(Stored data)
----

(* ===== verification/Prelude.v ===== *)
(** RustKV, a Redis-like in-memory server ([src/src]): a model of the program and
    the theorems that make it correct.

    * The program

    A connection ([server/mod.rs]) reads requests, inline lines or RESP arrays,
    and hands each to its session ([session.rs]), which queues it in a
    transaction, changes its subscriptions ([database/pubsub.rs]) or dispatches
    it ([command/mod.rs]). Dispatching parses the tokens to a command, executes
    it on the shared store ([database/db.rs], whose values are the collections of
    [database/data_structure.rs]), encodes the reply ([resp.rs]) and appends a
    successful write to the log ([database/aof.rs]). Snapshots
    ([database/snapshot.rs]) are saved on demand and at shutdown; a restart
    recovers from the log or else from the snapshot. A sweeper removes expired
    keys, a flusher syncs the log.

    * How it is modelled

    An [async fn] is a [Task] (Task.v): a sequence of critical sections of the
    program's locks and atomics. A [Task] run alone is [run]; many tasks run in
    any interleaving of their sections by [step]. [keeps I t] says that every
    section of [t] preserves [I] and [ensures P t] that every result satisfies
    [P], whatever other tasks do between its sections.

    - RustInt, RustStr, RustPath, RustF64, BTree: what the program uses of the
      standard library: [i64]/[u64] arithmetic with its wrap-around and checks,
      decimal text, UTF-8 strings, [Path::with_extension], IEEE doubles with
      their parsing and printing, [BTreeSet]. F64Text: a double is what its text
      reads back as.
    - Ranges, RList, RSet, RHash, RSortedSet: [data_structure.rs], a definition
      per method; a method that takes [&mut self] returns the new value.
    - Glob: [glob_match] and its loops, with the patterns' meaning [glob_sem].
    - Store, Database: [db.rs], the helpers and the operations of [Database] on
      the store. [DbState] holds the map and how often the clock was read.
    - PubSub, FileSystem, Aof, Snapshot, World: the registry, the disk, the log,
      the snapshots, and the shared state [World] with the operations of
      [Database] that reach beyond the store.
    - Command, Execute: [command/mod.rs]; [Resp]: [resp.rs]; [Session]:
      [session.rs]; [Server]: [server/mod.rs]; [Config]: [config.rs].
    - SelectLoop: the inside of [handle_connection]: the task that reads the
      requests, the bounded channel, and the [select!] over requests and messages.
      In [Server] a connection is [serve] on a list of events; the loop refines it, and
      it ends ([loop_sn], [loop_stuck]).
    - System: [run] and [accept_loop]: a [Server] is the shared state, what [run] still
      has to do, the spawned tasks and which of them are the endless loops of the
      sweeper and the flusher, [act] one action of it.
    - Tests: the unit tests of the repository ([mod tests] of each file), run on the
      model: [unit_tests_pass].

    The code that is not in the repository is a class that the definitions take
    as an argument, with its documented behaviour as laws: [Clock] (readings of
    [Instant::now] never go back), [HashOrder] (iteration lists the content of a
    table in some order, a function of the content), [OrderedFloat] (the order of the
    [ordered_float] crate), [Mpsc] (unbounded channels),
    [FileSystem] (what an operation that succeeds does to the files; a write that has
    returned is in the file, although tokio may still be handing it over), [Serde]
    (what was written can be read), [Process] (the process id), [AsyncBufRead] and
    [SliceReader] (buffered reading of bytes). Concrete.v has an instance of each, on
    which the examples are evaluated.

    * Specifications and properties

    - Keyspace, Refinement, KeyOps, SetAlgebra: seen by a client the keyspace is
      a map without lapsed entries, [view t st] at the instant [t]; [refines op k
      f] says that the operation [op] acts on it as the function [f] on the entry
      of [k]. The specifications of the list, string, set, sorted-set and hash
      operations do not mention clocks, locks or eviction.
    - Invariant, Dispatch: the well-formedness of the store (no empty
      collection, no NaN, the two indexes of a sorted set agree), the frames of
      replies, well-formed commands, for every command under any interleaving.
    - ReadOnly, ErrorReply, Effects: commands that do not write, commands that
      fail, and what writes do to a store without deadlines.
    - Wire, Recovery, Durability, Crash, Restore: what is encoded is what is read and
      what is beyond the limits is refused, the content of the log after a run, its
      replay, what is left of a log that a crash cut short, and saving and loading.
      Torn, Lapsed: the two ways in which a replay can go wrong: an entry that was cut
      short and what is written after it, and a key that expired between two requests.
    - Connection: transactions and the tasks of a server. Registry: the phases of a
      connection and the invariant [consistent] that relates the phases of all tasks
      to the registry, the mailboxes and the counter of clients. LogGrows: the
      content of the log in every state of a server. An invariant that is [stable]
      holds in every state that a server reaches ([server_invariant]).
    - Linearize: each request about the keyspace has its moment in one section
      ([atomic]), so that an interleaving of clients is an order of requests
      ([one_at_a_time]).
    - ValueTheorems, StoreTheorems, ProtocolTheorems, PersistenceTheorems,
      ServerTheorems: the properties, C1 to C40, each with an example where its
      hypotheses hold. They say, in this order of files: ranges, indexes,
      sorted sets and patterns do what the documentation says; each store
      operation implements its specification, and the operations on several keys
      theirs; replies are well framed, failed commands and reads change nothing,
      pipelined requests are read as sent and what follows them is refused; the log records the successful
      writes, replaying it rebuilds the keyspace, also after a crash, snapshots are
      saved atomically and restored; in every state a server reaches from its start
      the invariant of the store holds, the registry follows the connections and the
      log consists of whole entries, [PUBLISH] reaches all subscribers, the loop of a
      connection ends and does what [serve] says, transactions run in order and are
      closed by [EXEC] and [DISCARD], and the requests of all clients take effect one
      at a time.

    Four of the properties describe behaviour the authors may not have meant:
    concurrent writes can be logged in another order than they were executed in,
    a lapsed key is alive in a quick replay, the bytes of an entry that a crash cut
    short spoil the entries after it, and an inline request with too many tokens
    ends the replay. The first says that there is such an interleaving; the others
    hold of all servers and contents in the situation they describe.

    * Bounds and fuel

    Loops that are not structural take fuel: the glob matcher and the class loop
    the length of the pattern, the replay and the reader task one more than the
    number of bytes, since each request takes at least one. Theorems show that
    this is enough: the matcher decides [glob_sem], and more fuel changes nothing
    for the replay and the reader. The printing of a double tries up to 17 digits and
    falls back on all of them, so that its round trip needs no argument that 17 are
    enough. The events of a connection, and how often the sweeper and the flusher have
    ticked, are arbitrary. [usize] is 64 bits wide.

    * Not modelled

    The process entry and tracing ([main.rs]), the flags ([clap]), sockets (the result
    of binding the listener is an argument of [run_server]; what [accept] and the
    signal give is any [Accept]), the timers (a background task that waits for its tick
    can get it at any time), the choice tokio makes between tasks and between the
    branches of [select!] (any), and memory exhaustion. A save that [BGSAVE] leaves
    running is an action of the system that may happen at any time. The one call of
    [dbsize] that only feeds a trace line is left out. Two paths that name the same
    file by links or by another spelling are not identified. The length of a list
    fits in 63 bits where a theorem says so, and a server has fewer than [2 ^ 64]
    connections over its life. *)


From stdpp Require Export base tactics numbers list strings gmap sets fin_maps.
From Stdlib Require Export ZArith Lia Ascii.

#[export] Set Default Goal Selector "!".

Declare Scope rustkv_scope.
Delimit Scope rustkv_scope with rustkv.
Open Scope rustkv_scope.
Open Scope Z_scope.

(** * Results of fallible code *)

(** Rust's [Result<A, E>]. *)
Inductive result (A E : Type) : Type :=
| Ok (a : A)
| Err (e : E).
Arguments Ok {A E} a.
Arguments Err {A E} e.

(** The [?] operator: an error returns at once. *)
Definition result_bind {A B E} (r : result A E) (k : A → result B E) : result B E :=
  match r with
  | Ok a => k a
  | Err e => Err e
  end.

Notation "'let?' x := r 'in' k" := (result_bind r (λ x, k))
  (at level 10, x pattern, r at level 100, k at level 200) : rustkv_scope.

Definition map_err {A E F} (f : E → F) (r : result A E) : result A F :=
  match r with
  | Ok a => Ok a
  | Err e => Err (f e)
  end.

(** [Option::ok_or] *)
Definition ok_or {A E} (o : option A) (e : E) : result A E :=
  match o with
  | Some a => Ok a
  | None => Err e
  end.

Definition is_ok {A E} (r : result A E) : bool :=
  match r with Ok _ => true | Err _ => false end.

#[export] Instance result_eq_dec {A E} `{EqDecision A, EqDecision E} :
  EqDecision (result A E).
Proof. solve_decision. Defined.

Lemma result_bind_ok {A B E} (r : result A E) (k : A → result B E) b :
  result_bind r k = Ok b ↔ ∃ a, r = Ok a ∧ k a = Ok b.
Proof. destruct r; simpl; naive_solver. Qed.

Lemma ok_or_ok {A E} (o : option A) (e : E) a : ok_or o e = Ok a ↔ o = Some a.
Proof. destruct o; simpl; naive_solver. Qed.

(** * State passing *)

(** A piece of code that runs with exclusive access to a state of type [S]. *)
Definition State (S A : Type) : Type := S → A * S.

#[export] Instance state_ret {S} : MRet (State S) := λ A a s, (a, s).
#[export] Instance state_bind {S} : MBind (State S) :=
  λ A B k m s, let '(a, s') := m s in k a s'.

Definition gets {S A} (f : S → A) : State S A := λ s, (f s, s).
Definition modify {S} (f : S → S) : State S unit := λ s, (tt, f s).

(** A [for] loop over a list that threads the state. *)
Fixpoint for_each {S A} (l : list A) (body : A → State S unit) : State S unit :=
  match l with
  | [] => mret tt
  | x :: l' => body x ;; for_each l' body
  end.

(** A loop that threads the state and an accumulator. *)
Fixpoint for_fold {S A B} (l : list A) (acc : B) (body : B → A → State S B) : State S B :=
  match l with
  | [] => mret acc
  | x :: l' => acc' ← body acc x; for_fold l' acc' body
  end.

(** [iter().filter(p)] where the predicate has an effect on the state. *)
Fixpoint filter_state {S A} (p : A → State S bool) (l : list A) : State S (list A) :=
  match l with
  | [] => mret []
  | x :: l' => b ← p x; r ← filter_state p l'; mret (if (b : bool) then x :: r else r)
  end.

(** [iter().map(f).collect()] where the function has an effect on the state. *)
Fixpoint map_state {S A B} (f : A → State S B) (l : list A) : State S (list B) :=
  match l with
  | [] => mret []
  | x :: l' => y ← f x; r ← map_state f l'; mret (y :: r)
  end.

(** A Hoare-style triple for state passing code: from a state satisfying [P]
    the code ends with a value and a state satisfying [Q]. *)
Definition hoare {S A} (P : S → Prop) (m : State S A) (Q : A → S → Prop) : Prop :=
  ∀ s, P s → let '(a, s') := m s in Q a s'.

(** A list changed at one place and then at another. *)
Lemma list_alter_insert {A} (f : A → A) i j x (l : list A) :
  alter f i (<[j := x]> l) = <[j := if decide (j = i) then f x else x]> (alter f i l).
Proof.
  revert i j. induction l as [|y l IH]; intros [|i] [|j]; try done.
  cbn. f_equal. etrans; [apply IH|]. repeat case_decide; by simplify_eq.
Qed.

Lemma list_insert_alter_eq {A} (f : A → A) i x y (l : list A) :
  f x = y → <[i := f x]> (alter f i l) = <[i := y]> l.
Proof.
  intros <-. revert i. induction l as [|z l IH]; intros [|i]; try done. cbn. f_equal. apply IH.
Qed.

(** * Automation *)

Create HintDb rustkv.
Lemma hoare_ret {S A} (P : S → Prop) (a : A) (Q : A → S → Prop) :
  (∀ s, P s → Q a s) → hoare P (mret a) Q.
Proof. intros H s Hs. exact (H s Hs). Qed.

Lemma hoare_gets {S A} (P : S → Prop) (f : S → A) (Q : A → S → Prop) :
  (∀ s, P s → Q (f s) s) → hoare P (gets f) Q.
Proof. intros H s Hs. exact (H s Hs). Qed.

Lemma hoare_modify {S} (P : S → Prop) (f : S → S) (Q : unit → S → Prop) :
  (∀ s, P s → Q tt (f s)) → hoare P (modify f) Q.
Proof. intros H s Hs. exact (H s Hs). Qed.

#[export] Hint Resolve hoare_ret hoare_gets hoare_modify : rustkv.

(** Case analysis on every [match] and [if] of the goal, keeping equations. *)
Ltac case_all := repeat (case_match; simplify_eq/=); try done.

(** Splits a pair-valued call [f s] in the goal, naming the equation. *)
Tactic Notation "split_call" constr(t) "as" ident(a) ident(s) ident(H) :=
  destruct t as [a s] eqn:H; simpl.

(** * Lists *)

Lemma length_fold_left_cons {A} (vs l : list A) :
  fold_left (λ acc v, v :: acc) vs l = rev vs ++ l.
Proof.
  revert l. induction vs as [|v vs IH]; intros l; simpl; [done|].
  by rewrite IH, <- app_assoc.
Qed.

Lemma fold_left_snoc {A} (vs l : list A) :
  fold_left (λ acc v, acc ++ [v]) vs l = l ++ vs.
Proof.
  revert l. induction vs as [|v vs IH]; intros l; simpl.
  { by rewrite app_nil_r. }
  by rewrite IH, <- app_assoc.
Qed.

Lemma filter_sublist_impl {A} (P Q : A → Prop) `{∀ x, Decision (P x), ∀ x, Decision (Q x)} (l : list A) :
  (∀ x, P x → Q x) → filter P l `sublist_of` filter Q l.
Proof.
  intros HPQ. induction l as [|x l IH]; [done|]. rewrite !filter_cons.
  case_decide as HP.
  - rewrite decide_True by auto. by apply sublist_skip.
  - case_decide; [by apply sublist_cons|done].
Qed.

Lemma list_filter_all {A} (P : A → Prop) `{∀ x, Decision (P x)} (l : list A) :
  Forall P l → filter P l = l.
Proof.
  induction 1 as [|x l Hx _ IH]; [done|]. by rewrite filter_cons, decide_True, IH.
Qed.

(** Filtering depends on the predicate at the elements only. *)
Lemma list_filter_iff' {A} (P Q : A → Prop) `{∀ x, Decision (P x), ∀ x, Decision (Q x)} (l : list A) :
  (∀ x, x ∈ l → P x ↔ Q x) → filter P l = filter Q l.
Proof.
  induction l as [|x l IH]; intros HPQ; [done|]. rewrite !filter_cons.
  assert (P x ↔ Q x) by (apply HPQ; left).
  rewrite IH by (intros; apply HPQ; by right).
  repeat case_decide; tauto.
Qed.

Lemma pair_of_fst {A B} (p : A * B) a : p.1 = a → p = (a, p.2).
Proof. intros <-. by destruct p. Qed.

----

* **What the task asks**
Please let your answer be exactly the lines from the one holding "(P : A → Prop)" through the last line of the entries above, both ends included.

* **The completed task**
Lemma list_filter_all {A} (P : A → Prop) `{∀ x, Decision (P x)} (l : list A) :
  Forall P l → filter P l = l.
Proof.
  induction 1 as [|x l Hx _ IH]; [done|]. by rewrite filter_cons, decide_True, IH.
Qed.

(** Filtering depends on the predicate at the elements only. *)
Lemma list_filter_iff' {A} (P Q : A → Prop) `{∀ x, Decision (P x), ∀ x, Decision (Q x)} (l : list A) :
  (∀ x, x ∈ l → P x ↔ Q x) → filter P l = filter Q l.
Proof.
  induction l as [|x l IH]; intros HPQ; [done|]. rewrite !filter_cons.
  assert (P x ↔ Q x) by (apply HPQ; left).
  rewrite IH by (intros; apply HPQ; by right).
  repeat case_decide; tauto.
Qed.

Lemma pair_of_fst {A B} (p : A * B) a : p.1 = a → p = (a, p.2).
Proof. intros <-. by destruct p. Qed.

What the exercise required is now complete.